** What is required **
Treat the line containing "apply runs_bind; (eapply" as the last one, and return every line exactly from the first line of the material below up to it.

*** Begin section ***

(** The first descriptor with [c] bytes less, taken out when none are left. *)
Lemma pop_empty m k f d c : own m (d :: more k) f -> chain_ok m k -> alive k -> slot d = slot (data0 k) -> c = skb_data0_len k ->
  runs (if (1 <? data_num k)%nat then
          match more k with
          | [] => fault
          | next :: rest => PUT_REF (slot d);; mret (c, with_data k (data_num k - 1) (data_total_len k - c) next rest)
          end
        else PUT_REF (slot d);; mret (c, with_data k 0 (data_total_len k - c) zero_di [])) m
    (fun '(c', k') m' => c' = c /\ op_post nowhere m k' f (drop c' (content m (chain k))) m').
Proof.
  intros Ho Hc Ha Hsd ->. destruct (alive_chain m k Hc Ha) as ([Hin Hnd]&Hnum&Hmax). destruct Hc as [Ht _].
  unfold chain, alive in *. apply Forall_cons in Hin as [Hd Hm]. pose proof (inside_length _ _ Hd) as Hlen.
  unfold skb_data0_len. cbn [sum_list_with] in Ht.
  destruct (more k) as [|next rest] eqn:Em; cbn [length] in Hnum; rewrite Hnum; cbn [Nat.ltb Nat.leb];
    apply runs_bind; (eapply runs_mono; [by apply put_spec|]); intros _ m' [Ho' Hk]; apply runs_ret; (split; [done|]).
  - split; [by eapply own_ext; [|exact Ho']|done|split; [cbn in *; lia|by right]|].
    transitivity (@nil Z); [done|]. symmetry. apply drop_ge. rewrite content_cons, length_app, Hlen. cbn. lia.
  - destruct (content_same m m' _ _ f f (next :: rest) Ho Ho' Hk Hm ltac:(done)) as [Hin2 Hc2].
    split; [done|done|split; [cbn [data_total_len with_data chain data0 more]; unfold chain; cbn [with_data data0 more]; lia|]|].
    + left. apply NoDup_cons in Hnd as [_ Hnd]. split_and!; [done|cbn; lia|cbn; lia].
    + unfold chain. cbn [with_data data0 more]. rewrite Hc2, (content_cons m (data0 k)), drop_app_ge by lia.
      by replace (di_len (data0 k) - length (di_bytes m (data0 k)))%nat with 0%nat by lia.
Qed.

Lemma skb_consume_spec m k f n linear : own m (chain k) f -> chain_ok m k ->
  runs (skb_consume k n linear) m (fun '(c, k') m' =>
    c = Nat.min n (if linear then skb_data0_len k else data_total_len k) /\
    op_post nowhere m k' f (drop c (content m (chain k))) m').
Proof.
  intros Ho Hc. pose proof Hc as [Ht _]. unfold skb_consume.
  assert (Hd0 : (skb_data0_len k <= data_total_len k)%nat) by (rewrite Ht; cbn; unfold skb_data0_len; lia).
  destruct (Nat.eqb_spec (Nat.min n (data_total_len k)) 0) as [E|E].
  { apply runs_ret. replace (Nat.min n _) with 0%nat by (destruct linear; lia). split; [done|]. by apply op_refl. }
  pose proof (total_alive m k Hc ltac:(lia)) as Ha. destruct (alive_chain m k Hc Ha) as ([Hin Hnd]&Hnum&Hmax). destruct linear.
  - rewrite <- Nat.min_assoc, (Nat.min_r (data_total_len k)) by done. set (c := Nat.min n (skb_data0_len k)).
    pose proof Hin as [Hd Hm]%Forall_cons. pose proof (inside_length _ _ Hd) as Hlen.
    destruct (inside_sub m (data0 k) (start (data0 k) + c) (end_ (data0 k)) Hd) as [Hi Hb];
      [lia|pose proof Hd as (?&?&_&_&?&_); unfold c, skb_data0_len, di_len; lia|lia|].
    set (d := mk_di _ _ _ _) in *.
    assert (Edl : di_len d = (skb_data0_len k - c)%nat) by (unfold d, skb_data0_len, di_len; cbn; lia).
    assert (Hod : own m (d :: more k) f) by by eapply own_ext; [|exact Ho].
    destruct (Nat.eqb_spec (di_len d) 0) as [Ez|Ez]; [exact (pop_empty m k f d c Hod Hc Ha eq_refl ltac:(lia))|].
    apply runs_ret. split; [done|]. split; [done|apply kept_refl| |].
    + split; [|left; split_and!; [split; [by constructor|done]|done|done]]. unfold chain in *. cbn [data_total_len with_data data0 more sum_list_with] in *.
      unfold skb_data0_len in *. lia.
    + unfold chain. cbn [with_data data0 more]. unfold skb_data0_len in *. rewrite !content_cons, Hb, drop_app_le by lia. f_equal.
      rewrite take_ge; [f_equal; lia|]. rewrite length_drop, Hlen. unfold di_len. lia.
  - apply runs_bind. eapply runs_mono; [apply (consume_loop_spec (more k) (data0 k) m f); [done|done|done|unfold chain in Ht; lia]|].
    intros [[d0' rest'] num'] m' (Ho'&Hk&Hl&Hn&Hc'&Hs). apply runs_ret. split; [done|].
    split; [done|done| |done]. split; unfold chain in *; cbn [with_data data_total_len data_num data0 more] in *; [lia|].
    destruct Hl as [[? ?]|?]; [left|by right]. split_and!; [done..|lia].
Qed.

(** *** Writing *)

Lemma lookup_overwrite_in l off bs i : (off + length bs <= length l)%nat -> (off <= i < off + length bs)%nat ->
  overwrite l off bs !! i = bs !! (i - off)%nat.
Proof.
  intros H Hi. unfold overwrite. rewrite lookup_app_r, length_take by (rewrite length_take; lia).
  rewrite Nat.min_l by lia. apply lookup_app_l. lia.
Qed.

Lemma bytes_at_overwrite_within l st n off bs :
  (st <= off)%nat -> (off + length bs <= st + n)%nat -> (st + n <= length l)%nat ->
  bytes_at (overwrite l off bs) st n = overwrite (bytes_at l st n) (off - st) bs.
Proof.
  intros H1 H2 H3. assert (Hlen : length (bytes_at l st n) = n) by by apply length_bytes_at.
  apply list_eq. intros i. rewrite lookup_bytes_at. case_decide as Hi.
  - destruct (decide (off <= st + i < off + length bs)%nat).
    + rewrite !lookup_overwrite_in by lia. f_equal. lia.
    + rewrite !lookup_overwrite by lia. rewrite lookup_bytes_at. by rewrite decide_True.
  - symmetry. apply lookup_ge_None. rewrite length_overwrite by lia. lia.
Qed.

Lemma not_slot d s (l : list data_info) : slot d = Some s -> (slot d ∉ slot <$> l) -> forall d', d' ∈ l -> slot d' <> Some s.
Proof. intros Hs Hn d' Hd' E. apply Hn. rewrite Hs, <- E. by apply list_elem_of_fmap_2. Qed.

(** Bytes of one descriptor of a chain are overwritten. *)
Lemma write_di m f l1 d l2 off bs : own m (l1 ++ d :: l2) f -> live m (l1 ++ d :: l2) ->
  (start d <= off)%nat -> (off + length bs <= end_ d)%nat ->
  runs (write (slot d) off bs) m (fun _ m' =>
    own m' (l1 ++ d :: l2) f /\ live m' (l1 ++ d :: l2) /\
    (exists s, slot d = Some s /\ kept (range s off (length bs)) m m') /\
    content m' (l1 ++ d :: l2) = content m l1 ++ overwrite (di_bytes m d) (off - start d) bs ++ content m l2).
Proof.
  intros Ho [Hin Hnd] Hst Hend. pose proof Hin as [H1 [Hd H2]%Forall_cons]%Forall_app. pose proof Hd as (s&fs&Hs&Hm&Ha&Hb&Hc).
  rewrite Hs. eapply runs_mono; [apply write_spec; [done|done|lia]|]. intros _ m' (Ho'&Hk&(n&Hm')).
  pose proof Hnd as Hnd0. rewrite fmap_app, fmap_cons in Hnd0. apply NoDup_app in Hnd0 as (_&Hnd1&[Hnd2 _]%NoDup_cons).
  assert (Hn1 : slot d ∉ slot <$> l1) by (intros Hx; apply (Hnd1 _ Hx); left).
  assert (Hheld : held (l1 ++ d :: l2) f (l1 ++ d :: l2)) by by apply held_sub.
  assert (Hkeep : forall o, o ⊆ l1 ++ d :: l2 -> Forall (inside m) o -> (slot d ∉ slot <$> o) -> content m' o = content m o).
  { intros o Hsub Ho1 Hno. apply (content_kept _ _ _ _ _ _ _ Ho Ho' Hk o Ho1); [by apply held_sub|].
    intros d' s' i Hd' Hs' _ [-> _]. exact (not_slot d s o Hs Hno d' Hd' Hs'). }
  split_and!; [done| |by exists s|].
  - split; [by apply (insides_kept _ _ _ _ _ _ _ Ho Ho' Hk)|done].
  - rewrite content_app, content_cons, !Hkeep by (try done; set_solver). f_equal. f_equal.
    unfold di_bytes. rewrite Hs, Hm, Hm'. cbn [data]. apply bytes_at_overwrite_within; unfold di_len; lia.
Qed.

(** *** Growing *)

Lemma fresh_not_in m l0 f0 l : own m l0 f0 -> Forall (inside m) l -> Some (next_slot m) ∉ slot <$> l.
Proof.
  intros Ho Hl Hin. apply list_elem_of_fmap_1 in Hin as (d&Hd&Hin). rewrite Forall_forall in Hl.
  destruct (Hl d Hin) as (s&fs&Hs&Hm&_). pose proof (own_lt _ _ _ _ _ Ho Hm). assert (s = next_slot m) by congruence. lia.
Qed.

(** A new descriptor joins a chain. *)
Lemma live_new m m' l f n s sz a b c : own m l f -> live m l -> kept nowhere m m' -> new_slot_ok m m' n s sz l f ->
  (a <= b)%nat -> (b <= c)%nat -> (c <= sz)%nat ->
  let d := mk_di (Some s) a b c in
  inside m' d /\ (slot d ∉ slot <$> l) /\ live m' (d :: l) /\ live m' l /\ content m' l = content m l /\ own m' (d :: l) f.
Proof.
  intros Ho [Hin Hnd] Hk (->&Hn&(fs&Hm'&Hlen)&Hown) Hab Hbc Hc d. specialize (Hown a b c). fold d in Hown.
  destruct (content_same m m' _ _ f f l Ho Hown Hk Hin ltac:(by right)) as [Hin' Hc'].
  assert (Hd : inside m' d) by (exists (next_slot m), fs; cbn; split_and!; [done..|lia]).
  pose proof (fresh_not_in m l f l Ho Hin) as Hfr. split_and!; try done.
  split; [by constructor|]. rewrite fmap_cons. by constructor.
Qed.

Lemma skb_pre_space_spec m k (Q : nat -> mem -> Prop) : inside m (data0 k) -> Q (start (data0 k)) m -> runs (skb_pre_space k) m Q.
Proof. intros (s&fs&Hs&Hm&_) HQ. unfold runs, skb_pre_space, mbind, M_bind, load. by rewrite Hs, Hm. Qed.

(** What [skb_data_push] promises: [n] more bytes in front, in the headroom of the
    packet or in a slot of its own. *)
Definition pushed (m : mem) (k : skbuff) (f : nat -> nat) (n : nat) (k' : skbuff) (m' : mem) : Prop :=
  (exists h, length h = n /\ op_post nowhere m k' f (h ++ content m (chain k)) m') /\ alive k' /\ (n <= di_len (data0 k'))%nat /\
  forall s, slot (data0 k') = Some s -> (s < next_slot m)%nat ->
    slot (data0 k) = Some s /\ (start (data0 k') + n <= start (data0 k))%nat.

*** End section ***

** Your response **
(** The first descriptor with [c] bytes less, taken out when none are left. *)
Lemma pop_empty m k f d c : own m (d :: more k) f -> chain_ok m k -> alive k -> slot d = slot (data0 k) -> c = skb_data0_len k ->
  runs (if (1 <? data_num k)%nat then
          match more k with
          | [] => fault
          | next :: rest => PUT_REF (slot d);; mret (c, with_data k (data_num k - 1) (data_total_len k - c) next rest)
          end
        else PUT_REF (slot d);; mret (c, with_data k 0 (data_total_len k - c) zero_di [])) m
    (fun '(c', k') m' => c' = c /\ op_post nowhere m k' f (drop c' (content m (chain k))) m').
Proof.
  intros Ho Hc Ha Hsd ->. destruct (alive_chain m k Hc Ha) as ([Hin Hnd]&Hnum&Hmax). destruct Hc as [Ht _].
  unfold chain, alive in *. apply Forall_cons in Hin as [Hd Hm]. pose proof (inside_length _ _ Hd) as Hlen.
  unfold skb_data0_len. cbn [sum_list_with] in Ht.
  destruct (more k) as [|next rest] eqn:Em; cbn [length] in Hnum; rewrite Hnum; cbn [Nat.ltb Nat.leb];
    apply runs_bind; (eapply runs_mono; [by apply put_spec|]); intros _ m' [Ho' Hk]; apply runs_ret; (split; [done|]).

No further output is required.